=== Exercise inputs ===
• • • • •
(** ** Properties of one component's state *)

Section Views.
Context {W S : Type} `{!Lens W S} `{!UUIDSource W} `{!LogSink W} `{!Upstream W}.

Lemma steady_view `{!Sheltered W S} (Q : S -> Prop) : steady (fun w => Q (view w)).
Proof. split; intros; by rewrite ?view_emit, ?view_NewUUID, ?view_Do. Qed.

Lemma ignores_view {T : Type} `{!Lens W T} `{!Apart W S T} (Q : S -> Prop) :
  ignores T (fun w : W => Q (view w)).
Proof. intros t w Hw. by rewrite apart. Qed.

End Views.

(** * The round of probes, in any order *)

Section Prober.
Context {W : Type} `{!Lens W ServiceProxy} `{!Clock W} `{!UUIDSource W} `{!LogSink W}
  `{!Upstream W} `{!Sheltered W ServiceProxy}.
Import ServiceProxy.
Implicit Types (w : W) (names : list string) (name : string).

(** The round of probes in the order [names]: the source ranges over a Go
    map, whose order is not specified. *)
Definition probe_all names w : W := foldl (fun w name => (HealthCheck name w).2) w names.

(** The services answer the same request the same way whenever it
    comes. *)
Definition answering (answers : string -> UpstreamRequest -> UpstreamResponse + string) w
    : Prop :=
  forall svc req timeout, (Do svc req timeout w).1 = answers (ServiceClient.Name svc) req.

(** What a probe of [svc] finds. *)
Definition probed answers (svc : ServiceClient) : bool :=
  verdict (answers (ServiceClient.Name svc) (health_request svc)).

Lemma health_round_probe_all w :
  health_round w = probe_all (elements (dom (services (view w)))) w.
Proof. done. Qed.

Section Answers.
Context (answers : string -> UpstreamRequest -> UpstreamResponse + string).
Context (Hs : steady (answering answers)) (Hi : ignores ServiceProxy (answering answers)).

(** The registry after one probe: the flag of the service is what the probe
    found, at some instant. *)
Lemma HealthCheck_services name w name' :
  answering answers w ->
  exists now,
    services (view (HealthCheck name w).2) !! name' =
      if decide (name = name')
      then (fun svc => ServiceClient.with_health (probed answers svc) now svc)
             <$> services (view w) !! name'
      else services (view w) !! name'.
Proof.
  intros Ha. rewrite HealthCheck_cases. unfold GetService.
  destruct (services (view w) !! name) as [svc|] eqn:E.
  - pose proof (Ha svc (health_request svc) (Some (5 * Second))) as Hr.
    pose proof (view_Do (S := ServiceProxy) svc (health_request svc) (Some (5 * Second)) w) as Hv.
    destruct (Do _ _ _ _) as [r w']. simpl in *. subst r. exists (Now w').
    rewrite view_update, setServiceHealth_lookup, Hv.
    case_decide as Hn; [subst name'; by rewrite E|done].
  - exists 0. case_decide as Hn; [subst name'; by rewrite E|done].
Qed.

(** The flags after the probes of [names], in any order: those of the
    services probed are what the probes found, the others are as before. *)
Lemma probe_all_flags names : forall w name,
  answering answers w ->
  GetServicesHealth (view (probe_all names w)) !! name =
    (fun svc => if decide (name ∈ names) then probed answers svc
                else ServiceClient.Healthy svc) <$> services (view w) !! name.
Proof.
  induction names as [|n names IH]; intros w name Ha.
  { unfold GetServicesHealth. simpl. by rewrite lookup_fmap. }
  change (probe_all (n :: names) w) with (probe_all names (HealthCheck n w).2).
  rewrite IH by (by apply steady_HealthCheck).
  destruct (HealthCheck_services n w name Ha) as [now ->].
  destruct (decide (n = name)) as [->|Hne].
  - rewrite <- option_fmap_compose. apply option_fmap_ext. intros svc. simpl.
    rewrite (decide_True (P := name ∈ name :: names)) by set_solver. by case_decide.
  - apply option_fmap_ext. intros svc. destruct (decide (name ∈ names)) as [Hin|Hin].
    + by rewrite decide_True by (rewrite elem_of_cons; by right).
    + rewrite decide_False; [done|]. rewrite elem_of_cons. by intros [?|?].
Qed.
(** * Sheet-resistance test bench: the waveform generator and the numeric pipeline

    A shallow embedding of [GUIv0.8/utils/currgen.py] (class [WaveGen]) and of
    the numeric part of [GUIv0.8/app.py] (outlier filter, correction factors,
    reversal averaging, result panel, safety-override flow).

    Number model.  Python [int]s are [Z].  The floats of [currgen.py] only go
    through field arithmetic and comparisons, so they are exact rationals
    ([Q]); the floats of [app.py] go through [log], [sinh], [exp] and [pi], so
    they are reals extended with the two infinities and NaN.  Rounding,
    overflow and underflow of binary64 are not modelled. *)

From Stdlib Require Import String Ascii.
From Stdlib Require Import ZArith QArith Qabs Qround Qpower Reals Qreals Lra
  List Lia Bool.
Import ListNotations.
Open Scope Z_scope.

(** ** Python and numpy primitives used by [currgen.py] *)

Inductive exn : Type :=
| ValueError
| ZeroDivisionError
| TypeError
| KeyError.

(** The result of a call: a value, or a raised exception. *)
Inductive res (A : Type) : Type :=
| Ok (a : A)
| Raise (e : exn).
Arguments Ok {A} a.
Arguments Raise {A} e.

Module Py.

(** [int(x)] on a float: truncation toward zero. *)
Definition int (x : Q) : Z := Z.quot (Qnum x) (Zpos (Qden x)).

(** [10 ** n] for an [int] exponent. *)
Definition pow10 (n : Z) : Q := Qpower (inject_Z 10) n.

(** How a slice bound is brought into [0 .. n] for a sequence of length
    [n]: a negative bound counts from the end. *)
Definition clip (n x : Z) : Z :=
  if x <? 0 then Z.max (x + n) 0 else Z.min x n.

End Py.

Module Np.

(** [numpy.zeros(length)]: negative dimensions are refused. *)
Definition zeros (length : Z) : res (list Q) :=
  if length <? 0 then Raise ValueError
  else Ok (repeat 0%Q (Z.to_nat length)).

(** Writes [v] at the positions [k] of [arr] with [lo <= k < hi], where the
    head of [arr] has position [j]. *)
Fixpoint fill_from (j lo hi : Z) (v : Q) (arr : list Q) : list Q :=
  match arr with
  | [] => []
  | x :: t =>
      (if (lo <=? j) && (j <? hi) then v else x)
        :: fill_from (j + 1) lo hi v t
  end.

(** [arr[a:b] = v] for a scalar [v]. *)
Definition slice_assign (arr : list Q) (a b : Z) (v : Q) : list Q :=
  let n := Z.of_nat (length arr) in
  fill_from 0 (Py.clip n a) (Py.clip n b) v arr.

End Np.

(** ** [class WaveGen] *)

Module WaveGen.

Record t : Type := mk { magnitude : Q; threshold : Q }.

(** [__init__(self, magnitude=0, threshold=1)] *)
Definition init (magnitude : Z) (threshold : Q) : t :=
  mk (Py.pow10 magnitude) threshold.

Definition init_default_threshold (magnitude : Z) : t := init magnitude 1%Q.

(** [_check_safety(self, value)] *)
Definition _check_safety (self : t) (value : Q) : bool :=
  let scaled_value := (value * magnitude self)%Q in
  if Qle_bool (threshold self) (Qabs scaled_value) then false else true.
• • • • •
=== Task description ===
The expected output is the complete listing, word for word.

=== Answer area ===
(** ** Properties of one component's state *)

Section Views.
Context {W S : Type} `{!Lens W S} `{!UUIDSource W} `{!LogSink W} `{!Upstream W}.

Lemma steady_view `{!Sheltered W S} (Q : S -> Prop) : steady (fun w => Q (view w)).
Proof. split; intros; by rewrite ?view_emit, ?view_NewUUID, ?view_Do. Qed.

Lemma ignores_view {T : Type} `{!Lens W T} `{!Apart W S T} (Q : S -> Prop) :
  ignores T (fun w : W => Q (view w)).
Proof. intros t w Hw. by rewrite apart. Qed.

End Views.

(** * The round of probes, in any order *)

Section Prober.
Context {W : Type} `{!Lens W ServiceProxy} `{!Clock W} `{!UUIDSource W} `{!LogSink W}
  `{!Upstream W} `{!Sheltered W ServiceProxy}.
Import ServiceProxy.
Implicit Types (w : W) (names : list string) (name : string).

(** The round of probes in the order [names]: the source ranges over a Go
    map, whose order is not specified. *)
Definition probe_all names w : W := foldl (fun w name => (HealthCheck name w).2) w names.

(** The services answer the same request the same way whenever it
    comes. *)
Definition answering (answers : string -> UpstreamRequest -> UpstreamResponse + string) w
    : Prop :=
  forall svc req timeout, (Do svc req timeout w).1 = answers (ServiceClient.Name svc) req.

(** What a probe of [svc] finds. *)
Definition probed answers (svc : ServiceClient) : bool :=
  verdict (answers (ServiceClient.Name svc) (health_request svc)).

Lemma health_round_probe_all w :
  health_round w = probe_all (elements (dom (services (view w)))) w.
Proof. done. Qed.

Section Answers.
Context (answers : string -> UpstreamRequest -> UpstreamResponse + string).
Context (Hs : steady (answering answers)) (Hi : ignores ServiceProxy (answering answers)).

(** The registry after one probe: the flag of the service is what the probe
    found, at some instant. *)
Lemma HealthCheck_services name w name' :
  answering answers w ->
  exists now,
    services (view (HealthCheck name w).2) !! name' =
      if decide (name = name')
      then (fun svc => ServiceClient.with_health (probed answers svc) now svc)
             <$> services (view w) !! name'
      else services (view w) !! name'.
Proof.
  intros Ha. rewrite HealthCheck_cases. unfold GetService.
  destruct (services (view w) !! name) as [svc|] eqn:E.
  - pose proof (Ha svc (health_request svc) (Some (5 * Second))) as Hr.
    pose proof (view_Do (S := ServiceProxy) svc (health_request svc) (Some (5 * Second)) w) as Hv.
    destruct (Do _ _ _ _) as [r w']. simpl in *. subst r. exists (Now w').
    rewrite view_update, setServiceHealth_lookup, Hv.
    case_decide as Hn; [subst name'; by rewrite E|done].
  - exists 0. case_decide as Hn; [subst name'; by rewrite E|done].
Qed.

(** The flags after the probes of [names], in any order: those of the
    services probed are what the probes found, the others are as before. *)
Lemma probe_all_flags names : forall w name,
  answering answers w ->
  GetServicesHealth (view (probe_all names w)) !! name =
    (fun svc => if decide (name ∈ names) then probed answers svc
                else ServiceClient.Healthy svc) <$> services (view w) !! name.
Proof.
  induction names as [|n names IH]; intros w name Ha.
  { unfold GetServicesHealth. simpl. by rewrite lookup_fmap. }
  change (probe_all (n :: names) w) with (probe_all names (HealthCheck n w).2).
  rewrite IH by (by apply steady_HealthCheck).
  destruct (HealthCheck_services n w name Ha) as [now ->].
  destruct (decide (n = name)) as [->|Hne].
  - rewrite <- option_fmap_compose. apply option_fmap_ext. intros svc. simpl.
    rewrite (decide_True (P := name ∈ name :: names)) by set_solver. by case_decide.
  - apply option_fmap_ext. intros svc. destruct (decide (name ∈ names)) as [Hin|Hin].
    + by rewrite decide_True by (rewrite elem_of_cons; by right).
    + rewrite decide_False; [done|]. rewrite elem_of_cons. by intros [?|?].
Qed.
(** * Sheet-resistance test bench: the waveform generator and the numeric pipeline

    A shallow embedding of [GUIv0.8/utils/currgen.py] (class [WaveGen]) and of
    the numeric part of [GUIv0.8/app.py] (outlier filter, correction factors,
    reversal averaging, result panel, safety-override flow).

    Number model.  Python [int]s are [Z].  The floats of [currgen.py] only go
    through field arithmetic and comparisons, so they are exact rationals
    ([Q]); the floats of [app.py] go through [log], [sinh], [exp] and [pi], so
    they are reals extended with the two infinities and NaN.  Rounding,
    overflow and underflow of binary64 are not modelled. *)

From Stdlib Require Import String Ascii.
From Stdlib Require Import ZArith QArith Qabs Qround Qpower Reals Qreals Lra
  List Lia Bool.
Import ListNotations.
Open Scope Z_scope.

(** ** Python and numpy primitives used by [currgen.py] *)

Inductive exn : Type :=
| ValueError
| ZeroDivisionError
| TypeError
| KeyError.

(** The result of a call: a value, or a raised exception. *)
Inductive res (A : Type) : Type :=
| Ok (a : A)
| Raise (e : exn).
Arguments Ok {A} a.
Arguments Raise {A} e.

Module Py.

(** [int(x)] on a float: truncation toward zero. *)
Definition int (x : Q) : Z := Z.quot (Qnum x) (Zpos (Qden x)).

(** [10 ** n] for an [int] exponent. *)
Definition pow10 (n : Z) : Q := Qpower (inject_Z 10) n.

(** How a slice bound is brought into [0 .. n] for a sequence of length
    [n]: a negative bound counts from the end. *)
Definition clip (n x : Z) : Z :=
  if x <? 0 then Z.max (x + n) 0 else Z.min x n.

End Py.

Module Np.

(** [numpy.zeros(length)]: negative dimensions are refused. *)
Definition zeros (length : Z) : res (list Q) :=
  if length <? 0 then Raise ValueError
  else Ok (repeat 0%Q (Z.to_nat length)).

(** Writes [v] at the positions [k] of [arr] with [lo <= k < hi], where the
    head of [arr] has position [j]. *)
Fixpoint fill_from (j lo hi : Z) (v : Q) (arr : list Q) : list Q :=
  match arr with
  | [] => []
  | x :: t =>
      (if (lo <=? j) && (j <? hi) then v else x)
        :: fill_from (j + 1) lo hi v t
  end.

(** [arr[a:b] = v] for a scalar [v]. *)
Definition slice_assign (arr : list Q) (a b : Z) (v : Q) : list Q :=
  let n := Z.of_nat (length arr) in
  fill_from 0 (Py.clip n a) (Py.clip n b) v arr.

End Np.

(** ** [class WaveGen] *)

Module WaveGen.

Record t : Type := mk { magnitude : Q; threshold : Q }.

(** [__init__(self, magnitude=0, threshold=1)] *)
Definition init (magnitude : Z) (threshold : Q) : t :=
  mk (Py.pow10 magnitude) threshold.

Definition init_default_threshold (magnitude : Z) : t := init magnitude 1%Q.

(** [_check_safety(self, value)] *)
Definition _check_safety (self : t) (value : Q) : bool :=
  let scaled_value := (value * magnitude self)%Q in
  if Qle_bool (threshold self) (Qabs scaled_value) then false else true.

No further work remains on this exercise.